Gnocchi is a favorite of mine but finding ways to make it more delicious is super exciting! Doesn’t matter if you boil or oven bake it here is a recipe you will really enjoy. Fast and easy but full of flavor make enough to pack some for-lunch the next day, thanks again http://www.marthastewart.com:

Ingredients

6 tablespoons extra-virgin olive oil, plus more for drizzling

1 large eggplant (1 pound), stem removed, cut into 1/2-inch pieces

Kosher salt and freshly ground pepper

4 cloves garlic, minced

1/8 teaspoon red-pepper flakes

1 1/2 pounds large tomatoes (3 to 4), cored and diced

1 pound fresh or frozen gnocchi

1/4 cup thinly sliced fresh basil leaves, plus more for serving

1/2 cup ricotta

Directions

  1. Heat 1/4 cup oil in a large skillet over medium.

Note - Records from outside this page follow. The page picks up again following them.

(** * Confluence PDF downloader: a shallow embedding and its properties

    The development follows [helper-scripts/confluence_pdf_downloader.py].
    The class [ConfluenceDownloader] becomes a record, its methods become
    functions in a state-and-exception monad over a [world] made of the
    files of the output directory, a counter of the calls made to the
    outside and the trace of everything the run did.  The remote service,
    the file system's willingness to accept a write and the WeasyPrint
    renderer are oracles gathered in an environment [Env].

    Conventions of the embedding:
    - a Python [str] is a list of Unicode code points ([list N]), so that
      [len], slicing and [strip] count and classify characters the way
      Python does; [bytes] is a list of bytes;
    - a decoded JSON document is a record of the members the program reads
      ([results], [body.export_view.value]), each optional, with the types
      the REST schema gives them;
    - exceptions are classified by the [except] clauses of the source:
      [RequestException], [ImportError] and any other [Exception];
      asynchronous interrupts are outside the model;
    - paths are compared as strings, [output_dir / name] being
      [output_dir ++ "/" ++ name]; the file map holds the files of the
      output directory, not the directories themselves nor the log file;
    - the [while True] loop of the listing takes fuel, and a method that
      runs out of it returns [OutOfFuel]. *)

From Stdlib Require Import ZArith NArith Lia String Ascii.
From stdpp Require Import base tactics option list gmap.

Add eggplant, season generously with salt, cover, and cook, stirring occasionally, until tender, about 10 minutes. Transfer to a plate.
  2. Add remaining 2 tablespoons oil to skillet over medium heat.
  3. Add garlic and red-pepper flakes and cook, stirring, until fragrant, 1 minute.
  4. Add tomatoes and simmer, stirring, until slightly thickened, 5 minutes. Return eggplant with any juices to skillet; season with salt.
  5. Add gnocchi in a single layer atop eggplant, cover, and cook until tender, 6 to 8 minutes (or, if using frozen, about 1 minute more).
  6. Sprinkle with basil and serve, topped with a spoonful of ricotta, more basil leaves, pepper, and a drizzle of olive oil.